The southern white rhinos were transported to Rwanda via a special flight by a Boeing 747 that travelled 3,400 km. According to Peter Fearnhead, the executive director of African Parks, the project required extreme care and hard work. The 30 rhinos had to arrive safely and in good health. This exceptional operation by the number of transferred pachyderms was ensured by the Development Council of Rwanda (RDB) and the international organization of protection of nature African Parks. The two managers of Akagera National Park received support from and Beyond, as well as funding from the Howard G. Buffett Foundation.

A solution to poaching?

 “This is an opportunity for Rwanda to significantly enhance its contribution to rhino conservation, as Akagera is set to become a globally important sanctuary for black and, now, white rhinos.
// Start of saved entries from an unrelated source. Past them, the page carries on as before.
(** "fix topo message" *)
Definition load_node (i j : nat) (topo : KVRocksTopology) : C unit :=
  get_node i j ;;;
  let! slots := lift (SlotsToInt (t_Slots topo)) in
  let! migrates := lift (load_migrates (items (t_Migrate topo))) in
  mod_node i j (load_topo topo slots migrates).

Definition fix_topo : C unit :=
  let! h := geth in
  forM (imap pair (items (st_Topo (kv_Status (hc_instance h))))) (fun p =>
    forM (imap pair (p_Topology p.2)) (fun q => load_node p.1 q.1 q.2)).

Definition ensureKubernetes : C unit :=
  let! h := geth in
  let instance := hc_instance h in
  onW (CreateIfNotExistsConfigMap (NewKVRocksConfigMap instance)) ;;;
  onW (CreateIfNotExistsService (NewKVRocksService instance)) ;;;
  let! r := onW (catch (GetConfigMap (hc_key h))) in
  match r with
  | inr e => if IsNotFound e then requeue true else throw e
  | inl oldCM =>
      modh (hc_set_password (default EmptyString (cm_Data oldCM !! "password"))) ;;;
      forM (irange 0 (int_Master instance - 1)) (fun i =>
        let! sts := lift (NewClusterStatefulSet instance i) in
        onW (CreateStatefulSetOrUpdateImage sts) ;;; ret tt) ;;;
      let! curStsList := onW (ListStatefulSets (kv_Namespace instance) (SelectorLabels instance)) in
      let n := length curStsList in
      if Z.of_nat n <? int_Master instance then requeue true
      else
        modh (hc_set_stsNodes (fun _ => replicate n None)) ;;;
        forM (seq 0 n) (fun i => scale_up_set (Z.of_nat i)) ;;;
        after (forR (seq 0 n) init_set)
          (let! curInstance := onW (GetKVRocks (hc_key h)) in
           if negb (String.eqb (om_ResourceVersion (kv_Meta instance)) (om_ResourceVersion (kv_Meta curInstance)))
           then requeue true
           else
             fix_topo ;;;
             modh (hc_set_version (st_Version (kv_Status instance))))
  end.

(** [h.requeue, err = m] for the commands that return both. *)
Definition set_requeue_err (m : M W (bool * option goerr)) : C unit :=
  let! (b, err) := onW m in
  requeue b ;;;
  match err with
  | Some e => throw e
  | None => ret tt
  end.

Definition masterName (h : ClusterHandler) : string := (ParseRedisName (kv_Name (hc_instance h))).2.

(** The reserve map of [ensureShrink]: [getReserveIndex] on every wanted
    shard, whose cleared nodes stay cleared in the table. *)
Definition shrink_shard (reserves : gmap string (list Z)) (i : Z) : C (gmap string (list Z)) :=
  let! h := geth in
  let! sts := deref (hc_stsNodes h !! Z.to_nat i) in
  let! (reserve, nodes) := lift (getReserveIndex (sp_Replicas (kv_Spec (hc_instance h))) (items sts)) in
  modh (hc_set_stsNodes (alter (smap (fun _ => nodes)) (Z.to_nat i))) ;;;
  match reserve with
  | Some r => ret (<[GetStatefulSetName (kv_Name (hc_instance h)) (Some i) := r]> reserves)
  | None => ret reserves
  end.

(** A shard beyond [Spec.Master] is taken out of the table. *)
Definition drop_shard (shrinkIndex : list Z) (i : Z) : C (list Z) :=
  let! h := geth in
  set_requeue_err (ch_RemoveMonitor (commHandler h) (masterName h) (Some i)) ;;;
  modh (hc_set_stsNodes (alter (fun _ => None) (Z.to_nat i))) ;;;
  ret (shrinkIndex ++ [i]).

Definition ensureShrink : C unit :=
  let! h := geth in
  if st_Rebalance (kv_Status (hc_instance h)) then ret tt
  else
    let master := int_Master (hc_instance h) in
    let! shrinkIndex := foldM drop_shard [] (irange master (Z.of_nat (length (hc_stsNodes h)) - 1)) in
    let! reserves := foldM shrink_shard ∅ (irange 0 (master - 1)) in
    if bool_decide (shrinkIndex = []) && bool_decide (reserves = ∅) then ret tt
    else
      modh (hc_set_instance (set_kv_Status (set_st_Shrink
        (Some {| sh_Partition := shrinkIndex; sh_ReserveMsg := reserves |})))) ;;;
      ensureStatusTopoMsg.

(** One entry of the reserve message of [cleanStatefulSet].  The set gets the
    value behind the pointer to [instance.Spec.Replicas], which nothing changes
    before the set is sent. *)
Definition apply_reserve (kv : string * list Z) : C unit :=
  let! h := geth in
  let instance := hc_instance h in
  let! sts := onW (GetStatefulSet (NN (kv_Namespace instance) kv.1)) in
  onW (UpdateStatefulSet (set_ss_ReserveOrdinals (ss_ReserveOrdinals sts ++ kv.2)
         (set_ss_Replicas (sp_Replicas (kv_Spec instance)) sts))) ;;;
  ret tt.

Definition cleanStatefulSet : C unit :=
  let! h := geth in
  let instance := hc_instance h in
  let! shrink := deref (st_Shrink (kv_Status instance)) in
  forM (sh_Partition shrink) (fun index =>
    onW (DeleteStatefulSetIfExists (NN (kv_Namespace instance) (GetStatefulSetName (kv_Name instance) (Some index))))) ;;;
  forM (range_map (sh_ReserveMsg shrink)) apply_reserve ;;;
  modh (hc_set_instance (set_kv_Status (fun st => set_st_Version (int64 (st_Version st + 1)) (set_st_Shrink None st)))) ;;;
  update_instance.

(** [h.stsNodes[stsIdx][i].PodIndex >= podIdx], the closure of [sort.Search]. *)
Definition pod_index_at (nodes : list (option Node)) (i : nat) : outcome Z :=
  match nodes !! i with
  | Some (Some n) => Ok (n_PodIndex n)
  | _ => Panic
  end.

(** Whether the claim of pod [podIdx] is to be removed. *)
Definition pvc_unused (nodes : list (option Node)) (podIdx : Z) : outcome bool :=
  match Search (length nodes) (fun i => omap_ok (fun x => podIdx <=? x) (pod_index_at nodes i)) with
  | Ok pos =>
      if (length nodes <=? pos)%nat then Ok true
      else omap_ok (fun x => negb (x =? podIdx)) (pod_index_at nodes pos)
  | Err e => Err e
  | Panic => Panic
  | Hangs => Hangs
  end.

(** [fields[len(fields)-2]] and [fields[len(fields)-1]] as numbers, errors
    of [Atoi] dropped. *)
Definition pvc_indices (name : string) : option (Z * Z) :=
  match reverse (Split name "-") with
  | pod :: sts :: _ => Some ((Atoi sts).1, (Atoi pod).1)
  | _ => None
  end.

Definition clean_pvc (pvc : PersistentVolumeClaim) : C unit :=
  let! h := geth in
  let! (stsIdx, podIdx) := deref (pvc_indices (om_Name (pvc_Meta pvc))) in
  let! remove :=
    (if int_Master (hc_instance h) <=? stsIdx then ret true
     else if stsIdx <? 0 then panic
     else
       let! sts := deref (hc_stsNodes h !! Z.to_nat stsIdx) in
       lift (pvc_unused (items sts) podIdx)) in
  when remove (onW (DeletePVC pvc)).

Definition cleanPersistentVolumeClaim : C unit :=
  let! h := geth in
  match st_Shrink (kv_Status (hc_instance h)) with
  | Some _ => ret tt
  | None =>
      let! pvcList := onW (ListPVC (kv_Namespace (hc_instance h)) (SelectorLabels (hc_instance h))) in
      forM pvcList clean_pvc
  end.

(** ** kvrocks.go *)

Definition updatePodLabels (key : NamespacedName) (role : string) : M W unit := label_pod key role.

(** The pod of node [j] of shard [i] takes the node's role. *)
Definition label_node (i j : nat) : C unit :=
  let! h := geth in
  let! node := get_node i j in
  let set := GetStatefulSetName (kv_Name (hc_instance h)) (Some (Z.of_nat i)) in
  onW (updatePodLabels (NN (kv_Namespace (hc_instance h)) (set +:+ "-" +:+ Itoa (n_PodIndex node))) (n_Role node)).

Definition ensureKVRocksConfig : C unit :=
  let! h := geth in
  for_shards (fun _ sts => onW (EnsureConfig (commHandler h) sts)) ;;;
  modh (hc_set_password (sp_Password (kv_Spec (hc_instance h)))) ;;;
  onW (UpdateConfigMap (NewKVRocksConfigMap (hc_instance h))).

Definition initCluster : C unit :=
  for_shards (fun i _ => mod_node i 0 (set_n_Role RoleMaster)) ;;;
  for_shards (fun i sts => for_nodes sts (fun j =>
    when (negb (j =? 0)%nat) (mod_node i j (set_n_Role RoleSlaver)) ;;;
    label_node i j)).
This is very timely for the conservation of these highly endangered species,” says Ariella Kageruka, RDB’s acting director of tourism. Slow to reproduce like any other large mammal, the southern white rhino is particularly threatened by poaching.

Read also- RWANDA: five rhinos from European zoos regain their freedom

When slaughtered, its horns are harvested and sold on the black market, mainly in Asia. As of 2020, 80% of the world’s remaining rhinos are found in South Africa. The rainbow nation, however, has become the epicentre of rhino poaching. An upsurge in rhino poaching was observed in 2008 and again in 2012. According to South African authorities, the number of rhino deaths due to poaching then rose sharply to a record 1,215 individuals in 2014. According to Save the Rhino International, more than 1,000 rhinos were killed each year between 2013 and 2017.

A boon for ecotourism in Rwanda

The goal of the recent operation is to expand the range of the white rhino and create a new breeding stronghold in Rwanda, supporting population growth to ensure the long-term survival of the species in the wild, “as high levels of poaching continue to put unsustainable pressure on current populations,” says African Parks.

The 30 southern white rhinos are being released into Akagera National Park, whose restoration continues, including the reintroduction of five black rhinos in June 2019. In addition to the pachyderms, the park is home to other species typical of the African savannah, including the lion, which is above the food chain. The arrival of the southern white rhinos is expected to attract more tourists to the East African country. In 2019, that is, before the Covid-19 pandemic, this sector contributed 15.1% to Rwanda’s gross domestic product (GDP).